Hedges can be used to add structure and formality to a garden, while also acting as a privacy screen against a busy street or nearby neighbors. For those who want to see their ideas quickly implemented, there are a number of different types of fast growing, dense hedge plants that that work well in the garden landscape.
A member of the honeysuckle family, sweet viburnum (Viburnum odoratissimum) is an evergreen shrub that may quickly reach heights of up to 20 feet if left to its own devices. The shrub sports dense, glossy green leaves accentuated by fuzzy spring blooming white flowers. The fragrant flowers give way to red fruits, which are devoured by songbirds. A native of Asia, sweet viburnum makes an excellent hedge plant when grown in full sun or light shade in USDA zones 8 to 10. Although not picky about soil, sweet viburnum should be watered on a regular basis. Frequent pruning will help keep the plant looking neat and compact.

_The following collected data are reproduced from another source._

(** [appendChunk]. *)
Definition appendChunk (f : Feed) (r : HttpReq) (repo uploadID : string) : presult own_response :=
  match validUploadID uploadID with
  | Some e => Ret (Err e)
  | None =>
      ptry (stagedSize f repo uploadID) (fun offset =>
      let start := rangeStart (header_get (rq_header r) "Content-Range") in
      if bool_decide (is_Some start /\ start <> Some offset)
      then pok (416, {[ "Range" := "0-" +:+ format_int (lastByte offset) ]}, "")
      else ptry (stagePart f repo uploadID offset (rq_body r)) (fun written =>
           pok (uploadAccepted f repo uploadID (offset + written))))
  end.

(** [finishUpload]; a server's request always has a body. *)
Definition finishUpload (f : Feed) (r : HttpReq) (repo uploadID : string) : presult own_response :=
  match validUploadID uploadID with
  | Some e => Ret (Err e)
  | None =>
      let digest := query_get (rq_query r) "digest" in
      if decide (digest = "") then perr ErrBadRequest "a completed upload must name the digest it produced" else
      ptry (stagedSize f repo uploadID) (fun offset =>
      ptry (stagePart f repo uploadID offset (rq_body r)) (fun _ =>
      commitUpload f repo uploadID digest))
  end.

Section writes.
Context (sha256 : string -> string).
(** [json.Unmarshal] of a manifest, and the name of a session begun by a
    request ([None]: no randomness). *)
Context (unmarshal : string -> option manifestDoc) (newUploadID : HttpReq -> option string).

(** [startUpload]: a mount, a monolithic upload or a new session. *)
Definition new_session (f : Feed) (r : HttpReq) (repo : string) : presult own_response :=
  match newUploadID r with
  | None => perr (ErrOther "rand") "generate an upload id"
  | Some uploadID =>
      let digest := query_get (rq_query r) "digest" in
      if decide (digest <> "") then
        ptry (stagePart f repo uploadID 0 (rq_body r)) (fun _ => commitUpload f repo uploadID digest)
      else pok (uploadAccepted f repo uploadID 0)
  end.
Definition startUpload (f : Feed) (r : HttpReq) (repo : string) : presult own_response :=
  let mount := query_get (rq_query r) "mount" in
  if decide (mount <> "") then
    match parseDigest mount with
    | None => perr ErrBadRequest "mount digest is not a digest"
    | Some digest =>
        BlobGet (blobStoreKey (Hex digest)) (fun res =>
          match res with
          | Ok info => ptry (publishBlob f repo (Hex digest) (size_of (o_body info))) (fun _ =>
                       pok (blobLocation f repo ("sha256:" +:+ Hex digest)))
          | Err _ => new_session f r repo
          end)
    end
  else new_session f r repo.

(** [referencedBlobs]: what a manifest needs from its own repository. *)
Definition referencedBlobs (doc : manifestDoc) : list string :=
  (if decide (md_config doc <> "") then [md_config doc] else [])
  ++ omap (fun l => if decide (la_digest l = "") then None
                    else if has_suffix (la_mediaType l) ".foreign.diff.tar.gzip" then None
                    else Some (la_digest l)) (md_layers doc).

Japanese laurel (Aucuba japonica) is a highly adaptable shrub that boasts long, shiny green leaves that are often spotted with contrasting flecks of yellow or golden. The dense evergreen shrub reaches an average height of between six to 10 feet, producing reddish purple flowers and attractive autumn fruits. The plant will grow in full, blasting sunlight to nearly complete shade, in a range of different soil types. Japanese laurel dislikes water logged soils, but will grow in most other conditions. A native of Japan, the laurel has adapted to coastal environments and will do well with moderate saline in the soil.
A member of the oleaster family, silverthorn (Elaeagnus pungens) is a evergreen shrub native to China and Japan. The fast growing plant can grow to be up to 15 feet tall. Silverthorn is characterized by its dull olive green oval leaves and small flowers, which are intensely fragrant in some species. The small tart fruits of the plant are edible, but not especially palatable and better left on the plant where they can attract birds. Silverthorn responds well to pruning and can be made into an impenetrable hedge. The hedge plant does best in partial or full sun in USDA zones 7 to 9. The drought tolerant plant can tolerate a range of soils, and should be watered occasionally when soil is dry.